# Records shown
(** [Application.hasPrefix], [provesNoEffect], [fences], [effect]. *)
Definition hasPrefix (a : Application) : bool := bool_decide (ap_Outcome a ≠ ApplicationAbsent).
Definition provesNoEffect (a : Application) : bool :=
  match ap_Outcome a with ApplicationAbsent | ApplicationAbandoned => true | _ => false end.
Definition fences (a : Application) (epoch : Z) : bool := (epoch <? SupersedingEpoch a)%Z.
Definition effect (a : Application) (at_ : Z) : Effect := mkEffect at_ (EffectEventID a) (EffectSeq a).

Record Claim := mkClaim { cl_ExpectedRevision : Z; cl_Epoch : Z; cl_ExpiresAt : Z }.
Record Completion := mkCompletion { co_ExpectedRevision : Z; co_Epoch : Z; co_Effect : Effect }.

(** The [ErrorDetail]s the applier writes. *)
Inductive ErrorCode := ErrorCodeCommandRejected | ErrorCodeGateNotResumable.
Record ErrorDetail := mkDetail { d_Code : ErrorCode; d_Retryable : bool }.
Record Rejection := mkRejection { re_ExpectedRevision : Z; re_Epoch : Z; re_Detail : ErrorDetail }.

Inductive AE : Type → Type :=
| ALoadCommand (id : string) : AE (res Record_)
| ALoadPayload (id : string) : AE (res Payload)
| AFindApplication (id : string) : AE (res Application)
| ALoadGate (gate : string) : AE (res (Gate * bool))
| AClaimCommand (id : string) (claim : Claim) : AE (res Z)
| ABeginApplying (id : string) (applying : Claim) : AE (res Z)
| ACompleteCommand (id : string) (completion : Completion) : AE (option error)
| ARejectCommand (id : string) (rejection : Rejection) : AE (option error)
| AAppendApplicationPrefix (prefix : Prefix) : AE (option error)
| AApplyCommand (command : RuntimeCommand) : AE (option error)
| ANow : AE Z
| AEndedBy : AE (option LossReason)
| ALeaseLost : AE bool
| AEnd (r : LossReason) : AE unit.
(* ===== verification/Disposition.v ===== *)
(** * Disposition.v: dispatching a command under an authorized attempt

    [DispositionApplier] of [internal/commands/disposition_applier.go] with the
    types of [disposition.go].  The disposition store, the object store, the
    gates, the runtime, the journal lease, the closer, the clock and the fence are
    calls of [DE]; the JSON decoders, SHA-256 and the identifier validators are
    parameters.                                                               *)
From Stdlib Require Import ZArith.
From stdpp Require Import base list strings gmap.
From S2P Require Import Prelude Wire Errors Effects Fence Commands.

Module Disposition.
Import Fence Commands.
Local Open Scope prog_scope.

Definition ErrEnduringEffect : error := ESentinel "department.ErrEnduringEffect".
Definition ErrDispositionUnsupported : error := ESentinel "department.ErrDispositionUnsupported".
Definition ErrNoAttemptCloser : error := ESentinel "department.ErrNoAttemptCloser".
Definition ErrPrefixCommitted : error := ESentinel "department.ErrPrefixCommitted".
Definition ErrEvidenceUnroutable : error := ESentinel "commands.ErrEvidenceUnroutable".

Record DispositionRecord := mkRecord {
  d_TenantID : string;
  d_SessionID : string;
  d_CommandID : string;
  d_RuntimeCommandID : Z;
  d_Kind : Kind;
  d_State : State;
  d_AcceptedOrder : Z;
  d_Revision : Z;
  d_ApplyDeadline : Z;
  ClaimResidencyEpoch : Z;
  d_ClaimExpiresAt : Z;
  d_AttemptID : string;
  AttemptJournalEpoch : Z;
  AttemptResidencyEpoch : Z
}.

(** [hasAttempt]. *)
Definition hasAttempt (r : DispositionRecord) : bool := negb (empty (d_AttemptID r)).

Record DispositionClaim := mkClaim { cl_ExpectedRevision : Z; cl_ExpiresAt : Z }.
Record DispositionAttempt := mkAttempt {
  at_ExpectedRevision : Z;
  at_AttemptID : string;
  at_JournalEpoch : Z;
  at_ResidencyEpoch : Z;
  at_StartedAt : Z
}.
Record DispositionSettlement := mkSettlement { se_ExpectedRevision : Z; se_ResidencyEpoch : Z }.
Record DispositionRejection := mkRejection { re_ExpectedRevision : Z; re_ResidencyEpoch : Z }.

(** [sessionwire.ObjectMetadata]. *)
Record ObjectMetadata := mkMetadata { md_Reference : ObjectReference; SizeBytes : Z; Digest : string }.

Inductive DE : Type → Type :=
| DLoadCommand (id : string) : DE (res DispositionRecord)
| DLoadPayload (id : string) : DE (res Payload)
| DClaim (id : string) (claim : DispositionClaim) : DE (res Z)
| DBeginAttempt (id : string) (attempt : DispositionAttempt) : DE (res Z)
| DSettle (id : string) (settlement : DispositionSettlement) : DE (res State)
| DReject (id : string) (rejection : DispositionRejection) : DE (option error)
| DGetObjectMetadata (ref : ObjectReference) : DE (res ObjectMetadata)
| DGetObject (metadata : ObjectMetadata) : DE (option error)
| DCopy (limit : Z) : DE (string * option error) (* io.Copy from the LimitReader *)
| DClose : DE (option error)
| DLoadGate (gate : string) : DE (res (Gate * bool))
| DLeaseEpoch : DE (option Z)
| DNewAttemptID : DE (res string)
| DApplyCommand (command : RuntimeCommand) : DE (option error)
| DCloseAttempt (id : string) (runtime : Z) (kind : Kind) (attempt : string) (epoch : Z) : DE (option error)
| DStranded (id : string) (cause : error) : DE unit
| DCtxErr : DE (option error)
| DNow : DE Z
| DEndedBy : DE (option LossReason)
| DLeaseLost : DE bool
| DEnd (r : LossReason) : DE unit.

# Task prompt
Looking at the data above, write out exactly the lines that start at the one containing "gates, the runtime, the" and end at the one containing "d_ClaimExpiresAt : Z;"; include both and nothing beyond.

# Solved problem
    gates, the runtime, the journal lease, the closer, the clock and the fence are
    calls of [DE]; the JSON decoders, SHA-256 and the identifier validators are
    parameters.                                                               *)
From Stdlib Require Import ZArith.
From stdpp Require Import base list strings gmap.
From S2P Require Import Prelude Wire Errors Effects Fence Commands.

Module Disposition.
Import Fence Commands.
Local Open Scope prog_scope.

Definition ErrEnduringEffect : error := ESentinel "department.ErrEnduringEffect".
Definition ErrDispositionUnsupported : error := ESentinel "department.ErrDispositionUnsupported".
Definition ErrNoAttemptCloser : error := ESentinel "department.ErrNoAttemptCloser".
Definition ErrPrefixCommitted : error := ESentinel "department.ErrPrefixCommitted".
Definition ErrEvidenceUnroutable : error := ESentinel "commands.ErrEvidenceUnroutable".

Record DispositionRecord := mkRecord {
  d_TenantID : string;
  d_SessionID : string;
  d_CommandID : string;
  d_RuntimeCommandID : Z;
  d_Kind : Kind;
  d_State : State;
  d_AcceptedOrder : Z;
  d_Revision : Z;
  d_ApplyDeadline : Z;
  ClaimResidencyEpoch : Z;
  d_ClaimExpiresAt : Z;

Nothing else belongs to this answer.